Core Concepts to Remember

•Two-Stage Structure: 8-bit input splits into 5B/6B (lower) and 3B/4B (upper) sub-encodings
•Running Disparity: Encoder tracks RD state and selects positive/negative disparity codes to maintain DC balance
•Bounded Disparity: Cumulative disparity never exceeds ±4, guaranteeing DC balance regardless of data pattern
•K-Codes: 12 special codes (K.28.5, K.27.7, K.29.7, etc.) provide word alignment, frame delimiting, and control functions
•Comma Character: K.28.5 contains unique 7-bit pattern for unambiguous symbol boundary detection
•80% Efficiency: 25% overhead, acceptable for speeds up to ~10 Gbps, superseded by 64B/66B at higher rates

8B/10B Quick Reference Card
Parameter	Value	Notes
Code Rate	8:10	8 data bits → 10 code bits
Efficiency	80%	Same as 4B/5B, better properties
Max Run Length	5 identical	Guaranteed by code design
Data Codes	256 (D.x.y)	x: 0-31, y: 0-7
Control Codes	12 (K.x.y)	K.28.0-7, K.23/27/29/30.7
Comma Pattern	K.28.5	0011111010 or 1100000101
DC Balance	Guaranteed	Running disparity bounded ±4
Primary Uses	GbE, FC 1-8G, USB 3.0	Pre-10G high-speed serial

Looking Ahead:

With 8B/10B mastered, you now understand the complete evolution of block coding from 4B/5B through the modern era.
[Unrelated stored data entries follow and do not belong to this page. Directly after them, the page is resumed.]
Definition constructor (fields : option (list TemplateField.t)) : t :=
  let fields := default [] fields in
  {| fields := fields;
     byteLength :=
       fold_left (fun prev cur => (prev + cur)%nat)
         (map (fun f => Uint8Array.byteLength (TemplateField.data f)) fields)
         0%nat |}.

(** [Buffer.allocUnsafe(n)]: [n] bytes of whatever the memory held, here
    the bytes that [junk] gives. *)
Definition allocUnsafe (junk : nat -> Z) (n : nat) : bytes :=
  map (fun i => junk i mod 256) (seq 0 n).

(** The body of the loop of [toBuffer] for one field. The data view is
    built over the whole array buffer of [data], from its first byte. *)
Definition writeField (f : TemplateField.t) (writer : Writer.t)
  : outcome Writer.t :=
  let view := Uint8Array.buffer (TemplateField.data f) in
  match TemplateField.type f with
  | TemplateField.buffer =>
      Returns (Writer.writeBuffer
                 (Uint8Array.elements (TemplateField.data f)) None writer)
  | TemplateField.uint8 =>
      let* v := DataView.getIntBE 1 view 0 in
      Returns (Writer.writeUint8 v writer)
  | TemplateField.uint16 =>
      let* v := DataView.getIntBE 2 view 0 in
      Writer.writeUint16 v writer
  | TemplateField.uint32 =>
      let* v := DataView.getIntBE 4 view 0 in
      Writer.writeUint32 v writer
  | TemplateField.uint64 =>
      let* v := DataView.getIntBE 8 view 0 in
      Writer.writeUint64 v writer
  end.

Fixpoint toBuffer_loop (fields : list TemplateField.t) (writer : Writer.t)
  : outcome Writer.t :=
  match fields with
  | [] => Returns writer
  | f :: fields' =>
      let* writer' := writeField f writer in
      toBuffer_loop fields' writer'
  end.

Definition toBuffer (junk : nat -> Z) (this : t) : outcome bytes :=
  let buffer := allocUnsafe junk (byteLength this) in
  let writer := Writer.constructor buffer None in
  let* writer' := toBuffer_loop (fields this) writer in
  Returns (Writer.buffer writer').

End Template.

(** ** MerkleTree *)

Module MerkleTree.

Definition DEFAULT_HASH_SIZE : nat := 32.

(** [hashes] is the array of the caller itself, not a copy of it: what a
    method does to the field is what the caller sees, and a caller who
    changes the array changes the field ([set_hashes]). [hashSize] is a
    number of bytes. [hashCalls] is not a field of the class: it records the
    arguments that [hashFunction] has been called with, oldest first. *)
Record t : Type := mk {
  hashes : list bytes;
  hashFunction : bytes -> bytes;
  hashSize : nat;
  merkleRoot : option bytes;
  hashCalls : list bytes
}.

Definition set_hashes (hs : list bytes) (this : t) : t :=
  {| hashes := hs; hashFunction := hashFunction this;
     hashSize := hashSize this; merkleRoot := merkleRoot this;
     hashCalls := hashCalls this |}.

Definition set_merkleRoot (r : option bytes) (this : t) : t :=
  {| hashes := hashes this; hashFunction := hashFunction this;
     hashSize := hashSize this; merkleRoot := r;
     hashCalls := hashCalls this |}.

Definition set_hashCalls (calls : list bytes) (this : t) : t :=
  {| hashes := hashes this; hashFunction := hashFunction this;
     hashSize := hashSize this; merkleRoot := merkleRoot this;
     hashCalls := calls |}.

(** [hashes.pop()] *)
Definition pop (hashes : list bytes) : list bytes :=
  take (length hashes - 1) hashes.

(** The [for] loop of [computeMerkleRoot], entered with the counter at
    [i]: the loop runs while [i > 1] and steps by [i -= 2].
    [Buffer.concat] throws on an [undefined] element. *)
Fixpoint forLoop (f : bytes -> bytes) (i : nat) (hashes calls : list bytes)
  : outcome (list bytes * list bytes) :=
  match i with
  | S (S i') =>
      match hashes !! i', hashes !! S i' with
      | Some l, Some r =>
          let nodeHash := l ++ r in
          forLoop f i' (pop (<[i' := f nodeHash]> hashes))
            (calls ++ [nodeHash])
      | _, _ => Throws TypeError
      end
  | _ => Returns (hashes, calls)
  end.

(** The [while] loop of [computeMerkleRoot], on fuel. *)
Fixpoint whileLoop (fuel : nat) (f : bytes -> bytes)
  (hashes calls : list bytes) : outcome (list bytes * list bytes) :=
  if (1 <? length hashes)%nat then
    match fuel with
    | O => Diverges
    | S fuel' =>
        let* pass := forLoop f (length hashes) hashes calls in
        whileLoop fuel' f (fst pass) (snd pass)
    end
  else Returns (hashes, calls).

(** The clone of the last hash: a list of odd length has a last element,
    so that the second branch is never taken. *)
Definition padded (hashes : list bytes) : list bytes :=
  if negb (length hashes mod 2 =? 0)%nat then
    match hashes !! (length hashes - 1)%nat with
    | Some h => hashes ++ [h]
    | None => hashes
    end
  else hashes.

(** The working copy [hashes_] is a list of its own. It has as many hashes
    as the loop needs passes at most: its length is the fuel. *)
Definition computeMerkleRoot (this : t) : outcome (option bytes * t) :=
  let this := set_hashes (padded (hashes this)) this in
  let hashes_ := hashes this in
  let* reduced :=
    whileLoop (length hashes_) (hashFunction this) hashes_ (hashCalls this) in
  Returns (fst reduced !! 0%nat, set_hashCalls (snd reduced) this).

Definition getRoot (this : t) : outcome (option bytes * t) :=
  if (length (hashes this) =? 0)%nat then
    Returns (Some (TypedArray.zeros (hashSize this)), this)
  else
    match merkleRoot this with
    | Some root => Returns (Some root, this)
    | None => computeMerkleRoot this
    end.

Definition constructor (hashes : list bytes) (hashFunction : bytes -> bytes)
  (hashSize : option nat) : outcome t :=
  let this := {| hashes := hashes; hashFunction := hashFunction;
                 hashSize := default DEFAULT_HASH_SIZE hashSize;
                 merkleRoot := None; hashCalls := [] |} in
  let* root := getRoot this in
  Returns (set_merkleRoot (fst root) (snd root)).

End MerkleTree.

(** ** Block and Transaction *)

(** The abstract classes [Block] and [Transaction] hold an optional buffer;
    [fields] stands for whatever else an object holds ([previous] and
    [transactions] of a block, and the fields of the class that extends the
    abstract one). The abstract method [toBuffer] is an argument of
    [getBuffer]: it returns the bytes together with the object it leaves,
    or throws. An array of bytes is an object and therefore true in a
    condition, also when it is empty: [if (this.buffer)] tests whether the
    field is defined. *)
Module Block.

Record t (S : Type) : Type := mk {
  buffer : option bytes;
  fields : S
}.

Arguments mk {S} buffer fields.
Arguments buffer {S} t.
Arguments fields {S} t.

Definition constructor {S : Type} (fields : S) : t S :=
  {| buffer := None; fields := fields |}.

Definition getBuffer {S : Type} (toBuffer : t S -> outcome (bytes * t S))
  (this : t S) : outcome (bytes * t S) :=
  match buffer this with
  | Some b => Returns (b, this)
  | None =>
      let* rendered := toBuffer this in
      Returns (fst rendered,
               {| buffer := Some (fst rendered);
                  fields := fields (snd rendered) |})
  end.

End Block.

Module Transaction.

Record t (S : Type) : Type := mk {
  buffer : option bytes;
  hash : bytes;
  fields : S
}.

Arguments mk {S} buffer hash fields.
Arguments buffer {S} t.
Arguments hash {S} t.
Arguments fields {S} t.

Definition constructor {S : Type} (buffer : option bytes) (fields : S) : t S :=
  {| buffer := buffer; hash := TypedArray.zeros 0; fields := fields |}.
(** The signals of [attach bus sub]: those of [bus], and those of [sub]
    (a pruned child has none). *)
Lemma elem_of_all_signals_attach bus sub s :
  s ∈ all_signals (attach bus sub) <-> s ∈ all_signals bus \/ s ∈ all_signals sub.
Proof.
  unfold attach. destruct (has_content sub) eqn:Hcontent.
  - rewrite all_signals_push_subBus, elem_of_app. reflexivity.
  - split; [auto|]. intros [H|H]; [exact H|].
    apply all_signals_has_content in H. congruence.
Qed.

Lemma elem_of_all_signals_push bus s s' :
  s' ∈ all_signals (push_signal bus s) <-> s' ∈ all_signals bus \/ s' = s.
Proof.
  rewrite all_signals_push_signal, elem_of_app, list_elem_of_singleton. reflexivity.
Qed.

Lemma lookup_flat_set flat id s k :
  flat_set flat id s !! k
  = if decide (id <> "__proto__" /\ id = k) then Some s else flat !! k.
Proof.
  unfold flat_set. destruct (String.eqb_spec id "__proto__") as [->|Hid].
  - destruct (decide _) as [[H _]|_]; [congruence|reflexivity].
  - destruct (decide _) as [[_ ->]|Hne].
    + apply lookup_insert_eq.
    + apply lookup_insert_ne. tauto.
Qed.
(* ===== verification/Errors.v ===== *)
(** * The error model

    [include/smply/error.hpp] and [include/smply/result.hpp]: the error
    categories, the device's own report in either SMP version's shape, the
    structured error, and [Result]. Every fallible operation of the library
    returns one of these. *)

From S2P Require Import Prelude.

(** [smply::ErrorCode]. *)
Inductive ErrorCode :=
| Ok
| InvalidArgument
| InvalidState
| MalformedMessage
| UnsupportedSmpVersion
| MessageTooLarge
| CborEncode
| CborDecode
| ProtocolError
| UnexpectedResponse
| Timeout
| Cancelled
| TransportError
| TransportBusy
| Disconnected
| ImageMismatch
| UpdateFailed
| UpdateRefused
| Internal.

#[global] Instance ErrorCode_eq_dec : EqDecision ErrorCode.
Proof. solve_decision. Defined.

(** [smply::Group] is an open 16-bit enumeration: any value round-trips, so a
    group is its number. *)
Abbreviation Group := Z.

Definition Group_Os : Group := 0.
Definition Group_Image : Group := 1.

(** [smply::MgmtError]: [rc] is read against [group] only when
    [group_scoped]. *)
Record MgmtError := mkMgmtError {
  me_group : Group;
  me_rc : Z;
  me_group_scoped : bool
}.

#[global] Instance MgmtError_eq_dec : EqDecision MgmtError.
Proof. solve_decision. Defined.

(** [MgmtError::smp]. *)
Definition MgmtError_smp (rc : Z) : MgmtError := mkMgmtError Group_Os rc false.

(** [MgmtError::scoped]. *)
Definition MgmtError_scoped (group : Group) (rc : Z) : MgmtError :=
  mkMgmtError group rc true.

(** The codes of [smply::SmpError] and [smply::ImageError] the modelled
    decisions branch on. Both enumerations are open on the wire, so a code is
    its number. *)
Definition SmpError_NoMemory : Z := 2.
Definition SmpError_BadState : Z := 6.
Definition SmpError_Busy : Z := 10.
Definition ImageError_ImageAlreadyPending : Z := 28.

(** [smply::Error]. [where_] is the call-site tag and [os_error] the category
    and number an adapter attaches: diagnostics, excluded from comparison. *)
Record Error := mkError {
  code : ErrorCode;
  mgmt : option MgmtError;
  reason : string;
  os_error : string * Z;
  where_ : option string
}.

#[global] Instance Error_eq_dec : EqDecision Error.
Proof. solve_decision. Defined.

(** [Error{}]: no error. *)
Definition Error_none : Error := mkError Ok None "" ("system"%string, 0) None.

(** [Error{code, where}]. *)
Definition Error_at (c : ErrorCode) (where_ : string) : Error :=
  mkError c None "" ("system"%string, 0) (Some where_).

(** [Error{code, mgmt, where}]. *)
Definition Error_mgmt (c : ErrorCode) (m : MgmtError) (where_ : string) : Error :=
  mkError c (Some m) "" ("system"%string, 0) (Some where_).

(** [limits::kMaxReasonLength]. *)
Definition kMaxReasonLength : nat := 128.

(** [Error::with_reason]. *)
Definition with_reason (r : string) (e : Error) : Error :=
  mkError (code e) (mgmt e) r (os_error e) (where_ e).

(** [operator==] on [Error]: the category, the device's report and its text. *)
Definition Error_eqb (a b : Error) : bool :=
  bool_decide (code a = code b) && bool_decide (mgmt a = mgmt b)
  && bool_decide (reason a = reason b).

(** [smp_error]: the flat code an error carries, if it carries one. *)
Definition smp_error (e : Error) : option Z :=
  match mgmt e with
  | Some m => if me_group_scoped m then None else Some (me_rc m)
  | None => None
  end.

(** [image_error]: the image-group code an error carries, if any. *)
Definition image_error (e : Error) : option Z :=
  match mgmt e with
  | Some m =>
      if negb (me_group_scoped m) || negb (me_group m =? Group_Image)
      then None else Some (me_rc m)
  | None => None
  end.

(** ** [Result<T>] *)

Inductive Result (A : Type) :=
| Success (a : A)
| Fail (e : Error).
Arguments Success {A} a.
Arguments Fail {A} e.

(** [smply::fail(code, where)]. *)
Definition fail {A} (c : ErrorCode) (where_ : string) : Result A :=
  Fail (Error_at c where_).

Declare Scope result_scope.
Delimit Scope result_scope with result.

Definition result_bind {A B} (r : Result A) (k : A -> Result B) : Result B :=
  match r with Success a => k a | Fail e => Fail e end.

Notation "'let?' x ':=' r 'in' k" :=
  (result_bind r (fun x => k)) (at level 10, x pattern, r at level 100, k at level 200)
  : result_scope.

Open Scope result_scope.

Lemma result_bind_Success {A B} (r : Result A) (k : A -> Result B) b :
  result_bind r k = Success b <-> exists a, r = Success a /\ k a = Success b.
Proof. destruct r; simpl; split; [intros; eauto | intros (? & [= ->] & ?); done | done | intros (? & [=] & _)]. Qed.

Lemma result_bind_assoc {A B C} (r : Result A) (f : A -> Result B) (g : B -> Result C) :
  result_bind (result_bind r f) g = result_bind r (fun a => result_bind (f a) g).
Proof. by destruct r. Qed.

(** The two readings of a device report are exclusive: a flat code is never
    read as an image-group code and the other way round. *)
Lemma smp_image_error_exclusive e :
  smp_error e = None \/ image_error e = None.
Proof.
  unfold smp_error, image_error.
  destruct (mgmt e) as [m|]; [|by left].
  destruct (me_group_scoped m); simpl; auto.
Qed.
(* ===== verification/ImageValues.v ===== *)
(** * Image hashes and versions

    [include/smply/mcuboot_image.hpp] and [src/image/image_values.cpp]: the two
    values a device reports about an image and MCUboot defines. The parser of
    the version string is shown to invert its printer and to stay within the
    widths of the header's fields. *)

From S2P Require Import Prelude Errors.
From Stdlib Require Import Ascii.


Open Scope Z_scope.

(** [limits::kMaxImageHashLength] and [limits::kMaxVersionStringLength]. *)
Definition kMaxImageHashLength : nat := 64.
Definition kMaxVersionStringLength : nat := 32.

(** [smply::ImageHash]. The class keeps a 64-byte array and a size, and every
    operation of it -- [bytes], [size], [empty], [operator==] -- reads the first
    [size] bytes only, so the value is that prefix. *)
Abbreviation ImageHash := bytes.

(** [ImageHash::empty]. *)
Definition hash_empty (h : ImageHash) : bool := bool_decide (h = []).

(** [ImageHash::from(ConstBytes)]. *)
Definition ImageHash_from (l : bytes) : Result ImageHash :=
  if bool_decide (l = []) then fail CborDecode "image: empty hash"
  else if (kMaxImageHashLength <? length l)%nat then fail CborDecode "image: hash too long"
  else Success l.

(** [smply::ImageVersion]. *)
Record ImageVersion := mkVersion {
  v_major : Z;
  v_minor : Z;
  v_revision : Z;
  v_build : Z
}.

#[global] Instance ImageVersion_eq_dec : EqDecision ImageVersion.
Proof. solve_decision. Defined.

Definition version_ok (v : ImageVersion) : Prop :=
  u8 (v_major v) /\ u8 (v_minor v) /\ u16 (v_revision v) /\ u32 (v_build v).

(** ** [ImageVersion::parse] *)

(** The value of a character between '0' and '9'. *)
Definition digit_value (c : ascii) : option Z :=
  let z := Z.of_N (N_of_ascii c) in
  if (48 <=? z) && (z <=? 57) then Some (z - 48) else None.

(** The digit loop of the lambda [number]: the value so far, whether a digit
    was consumed ([at != start]), and the text from [at] on. *)
Fixpoint number_loop (limit value : Z) (consumed : bool) (text : string)
  : Result (Z * string) :=
  match text with
  | String c rest =>
      match digit_value c with
      | Some d =>
          let value := value * 10 + d in
          if limit <? value then fail InvalidArgument "image: version component too large"
          else number_loop limit value true rest
      | None =>
          if consumed then Success (value, text)
          else fail InvalidArgument "image: version component missing"
      end
  | EmptyString =>
      if consumed then Success (value, text)
      else fail InvalidArgument "image: version component missing"
  end.

(** The lambda [number]: the component's value and the text after it. *)
Definition number (limit : Z) (text : string) : Result (Z * string) :=
  number_loop limit 0 false text.

(** The lambda [separator]: the text after the expected character, if it is
    there. *)
Definition separator (expected : ascii) (text : string) : option string :=
  match text with
  | String c rest => if Ascii.eqb c expected then Some rest else None
  | EmptyString => None
  end.

(** [if (separator('.') || separator('+'))]. *)
Definition build_separator (text : string) : option string :=
  match separator "." text with
  | Some rest => Some rest
  | None => separator "+" text
  end.

(** [ImageVersion::parse]. *)
Definition parse_version (text : string) : Result ImageVersion :=
  if bool_decide (text = "") || (kMaxVersionStringLength <? String.length text)%nat then
    fail InvalidArgument "image: version string not parseable"
  else
    let? (major, text) := number 255 text in
    match separator "." text with
    | None => fail InvalidArgument "image: version needs major.minor.revision"
    | Some text =>
        let? (minor, text) := number 255 text in
        match separator "." text with
        | None => fail InvalidArgument "image: version needs major.minor.revision"
        | Some text =>
            let? (revision, text) := number 65535 text in
            let? (build, text) :=
              match build_separator text with
              | Some text => number 4294967295 text
              | None => Success (0, text)
              end in
            match text with
            | EmptyString => Success (mkVersion major minor revision build)
            | String _ _ => fail InvalidArgument "image: trailing text after version"
            end
        end
    end.

(** ** [ImageVersion::to_string] *)

Definition digit_char (d : Z) : ascii := ascii_of_N (Z.to_N (d + 48)).

(** [std::to_string] of an unsigned value, least significant digit last. *)
Fixpoint decimal (fuel : nat) (n : Z) (acc : string) : string :=
  match fuel with
  | O => acc
  | S fuel' =>
      let acc' := String (digit_char (n mod 10)) acc in
      if n <? 10 then acc' else decimal fuel' (n / 10) acc'
  end.

(** Twenty digits hold any 64-bit value. *)
Definition to_string_u (n : Z) : string := decimal 20 n "".

Definition version_to_string (v : ImageVersion) : string :=
  to_string_u (v_major v) +:+ "." +:+ to_string_u (v_minor v) +:+ "." +:+
  to_string_u (v_revision v) +:+
  (if v_build v =? 0 then "" else "." +:+ to_string_u (v_build v)).

(** ** Lemmas *)

Lemma digit_value_char d : 0 <= d < 10 -> digit_value (digit_char d) = Some d.
Proof.
  intros Hd. assert (d ∈ seqZ 0 10) as Hin by (apply elem_of_seqZ; lia).
  revert Hin. clear Hd. vm_compute. intros Hin.
  repeat (apply elem_of_cons in Hin as [->|Hin]; [reflexivity|]). by apply elem_of_nil in Hin.
Qed.

(** The text [number] stops at: the end, or a character that is no digit. *)
Definition ends_number (text : string) : Prop :=
  match text with
  | EmptyString => True
  | String c _ => digit_value c = None
  end.

Lemma number_loop_stop limit value text :
  ends_number text -> number_loop limit value true text = Success (value, text).
Proof. destruct text as [|c text]; simpl; [done|]. by intros ->. Qed.

(** Reading back a printed number, digit by digit. *)
Lemma number_decimal limit fuel n acc v b :
  0 <= n < 10 ^ Z.of_nat fuel -> 0 <= v -> fuel <> 0%nat ->
  exists k, 0 <= k /\
    (v * 10 ^ k + n <= limit ->
     number_loop limit v b (decimal fuel n acc) = number_loop limit (v * 10 ^ k + n) true acc).
Proof.
  revert n acc. induction fuel as [|fuel IH]; intros n acc Hn Hv Hf; [done|].
  simpl. destruct (Z.ltb_spec n 10).
  - exists 1. split; [lia|]. intros Hl. rewrite Z.mod_small by lia. simpl.
    rewrite digit_value_char by lia. rewrite Z.pow_1_r in *.
    by rewrite (proj2 (Z.ltb_ge _ _)) by lia.
  - rewrite Nat2Z.inj_succ, Z.pow_succ_r in Hn by lia.
    assert (n = 10 * (n / 10) + n mod 10) as Hdm by (apply Z.div_mod; lia).
    pose proof (Z.mod_pos_bound n 10 ltac:(lia)) as Hm.
    destruct (IH (n / 10) (String (digit_char (n mod 10)) acc)) as (k & Hk & E); [|done| |].
    + split; [apply Z.div_pos; lia|apply Z.div_lt_upper_bound; lia].
    + intros ->. simpl in Hn. lia.
    + exists (k + 1). split; [lia|]. rewrite Z.pow_add_r, Z.pow_1_r by lia. intros Hl.
      assert (0 <= v * 10 ^ k) by (apply Z.mul_nonneg_nonneg; [lia|apply Z.pow_nonneg; lia]).
      rewrite E by lia. simpl. rewrite digit_value_char by lia.
      replace ((v * 10 ^ k + n / 10) * 10 + n mod 10) with (v * (10 ^ k * 10) + n) by lia.
      by rewrite (proj2 (Z.ltb_ge _ _)) by lia.
Qed.

Lemma number_to_string limit n acc :
  0 <= n <= limit -> limit < 10 ^ 20 -> ends_number acc ->
  number limit (decimal 20 n acc) = Success (n, acc).
Proof.
  intros Hn Hl Ha. unfold number.
  destruct (number_decimal limit 20 n acc 0 false) as (k & _ & E); [|lia|done|].
  - change (Z.of_nat 20) with 20. lia.
  - rewrite E by lia. rewrite Z.mul_0_l, Z.add_0_l. by apply number_loop_stop.
Qed.

Lemma decimal_app fuel n acc acc' :
  decimal fuel n (acc +:+ acc') = decimal fuel n acc +:+ acc'.
Proof.
  revert n acc. induction fuel as [|fuel IH]; intros n acc; [done|]. simpl.
  destruct (n <? 10); [done|].
  change (String (digit_char (n mod 10)) (acc +:+ acc'))
    with (String (digit_char (n mod 10)) acc +:+ acc'). apply IH.
Qed.

Lemma to_string_app n acc : to_string_u n +:+ acc = decimal 20 n acc.
Proof. unfold to_string_u. by rewrite <- decimal_app. Qed.

Lemma decimal_length fuel n acc m :
  0 <= n < 10 ^ Z.of_nat m -> (0 < m)%nat ->
  (String.length (decimal fuel n acc) <= m + String.length acc)%nat.
Proof.
  revert n acc m. induction fuel as [|fuel IH]; intros n acc m Hn Hm; simpl; [lia|].
  destruct (Z.ltb_spec n 10); simpl; [lia|].
  destruct m as [|m]; [lia|]. rewrite Nat2Z.inj_succ, Z.pow_succ_r in Hn by lia.
  destruct (decide (m = 0%nat)) as [->|]; [simpl in Hn; lia|].
  etrans; [apply (IH _ _ m); [|lia]|simpl; lia].
  split; [apply Z.div_pos; lia|apply Z.div_lt_upper_bound; lia].
Qed.

Lemma decimal_nonempty fuel n acc :
  fuel <> 0%nat \/ acc <> "" -> decimal fuel n acc <> "".
Proof.
  revert n acc. induction fuel as [|fuel IH]; intros n acc H; simpl; [naive_solver|].
  destruct (n <? 10); [done|]. apply IH. by right.
Qed.

Lemma number_fits limit text n rest :
  number limit text = Success (n, rest) -> 0 <= n <= limit.
Proof.
  unfold number. intros H.
  enough (forall v b, (b = true -> 0 <= v <= limit) -> 0 <= v ->
    number_loop limit v b text = Success (n, rest) -> 0 <= n <= limit) as Hg.
  { by apply (Hg 0 false); [|lia|]. }
  clear H. induction text as [|c text IH]; intros v b Hv H0; simpl.
  { destruct b; [|done]. intros [= <- <-]. by apply Hv. }
  destruct (digit_value c) as [d|] eqn:Hd.
  - assert (0 <= d).
    { unfold digit_value in Hd. split_if; [|done]. bool_to_prop. simplify_eq. lia. }
    destruct (Z.ltb_spec limit (v * 10 + d)); [done|]. apply IH; lia.
  - destruct b; [|done]. intros [= <- <-]. by apply Hv.
Qed.

#[local] Arguments decimal : simpl never.

Lemma separator_dot text : separator "." (String "." text) = Some text.
Proof. reflexivity. Qed.

Lemma dot_app text : "." +:+ text = String "." text.
Proof. reflexivity. Qed.

(** ** Properties *)

(** [ImageVersion::parse] inverts [ImageVersion::to_string]: every version
    a header can hold, build number present or not, round-trips through the
    device's text form, which always fits the 32 characters accepted. *)
Lemma version_roundtrip (v : ImageVersion) :
  version_ok v -> parse_version (version_to_string v) = Success v.
Proof.
  intros (Hma & Hmi & Hre & Hbu). destruct v as [ma mi re bu].
  unfold version_to_string; simpl in *. unfold fits in *. simpl (2 ^ _) in *.
  set (tail := if bu =? 0 then "" else "." +:+ to_string_u bu).
  rewrite !to_string_app, !dot_app.
  assert (String.length tail <= 11 /\ ends_number tail)%nat as [Htl Hte].
  { unfold tail. destruct (bu =? 0); simpl; [by split; [lia|]|].
    unfold to_string_u. pose proof (decimal_length 20 bu "" 10 ltac:(simpl; lia) ltac:(lia)) as Hl.
    simpl in Hl. split; [change (S (String.length (decimal 20 bu "")) <= 11)%nat; lia|done]. }
  unfold parse_version.
  match goal with |- context [bool_decide (?t = "")] => assert (t <> "") as Hne by (apply decimal_nonempty; by left) end.
  rewrite bool_decide_eq_false_2 by done.
  rewrite (proj2 (Nat.ltb_ge _ _)).
  2: { pose proof (decimal_length 20 re tail 5 ltac:(simpl; lia) ltac:(lia)) as H1.
       pose proof (decimal_length 20 mi (String "." (decimal 20 re tail)) 3 ltac:(simpl; lia) ltac:(lia)) as H2.
       pose proof (decimal_length 20 ma (String "." (decimal 20 mi (String "." (decimal 20 re tail)))) 3
         ltac:(simpl; lia) ltac:(lia)) as H3.
       cbn [String.length] in *. unfold kMaxVersionStringLength. lia. }
  cbn [orb]. rewrite number_to_string by (simpl; done || lia). cbn [result_bind].
  rewrite separator_dot, number_to_string by (simpl; done || lia). cbn [result_bind].
  rewrite separator_dot, number_to_string by (simpl; done || lia). cbn [result_bind].
  unfold tail. destruct (Z.eqb_spec bu 0) as [->|]; [done|].
  rewrite dot_app. unfold build_separator. rewrite separator_dot.
  unfold to_string_u. by rewrite number_to_string by (simpl; done || lia).
Qed.

(** Whatever text a device sends, a version [ImageVersion::parse] accepts
    is within the widths the fields are stored at: nothing is truncated by the
    narrowing casts. *)
Lemma parse_version_fits (text : string) (v : ImageVersion) :
  parse_version text = Success v -> version_ok v.
Proof.
  unfold parse_version. intros H. split_if; [done|].
  apply result_bind_Success in H as ([ma t1] & H1 & H).
  destruct (separator "." t1) as [t1'|]; [|done].
  apply result_bind_Success in H as ([mi t2] & H2 & H).
  destruct (separator "." t2) as [t2'|]; [|done].
  apply result_bind_Success in H as ([re t3] & H3 & H).
  apply result_bind_Success in H as ([bu t4] & H4 & H).
  destruct t4; [|done]. injection H as <-.
  apply number_fits in H1, H2, H3.
  assert (0 <= bu <= 4294967295) as Hb.
  { destruct (build_separator t3); [by apply number_fits in H4|]. simplify_eq. lia. }
  unfold version_ok, fits; simpl. lia.
Qed.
The final page in this module covers High-Speed Applications—synthesizing everything you've learned to understand how modern 100G, 400G, and terabit links combine advanced modulation (PAM-4, PAM-16), forward error correction, and high-efficiency encoding to push the boundaries of what's possible over copper and fiber.

Page Complete

You now possess a comprehensive understanding of 8B/10B encoding—from its mathematical foundations through its deployment in Gigabit Ethernet, Fibre Channel, and numerous other standards. This knowledge is essential for anyone working with high-speed serial interfaces or designing systems where physical layer characteristics matter.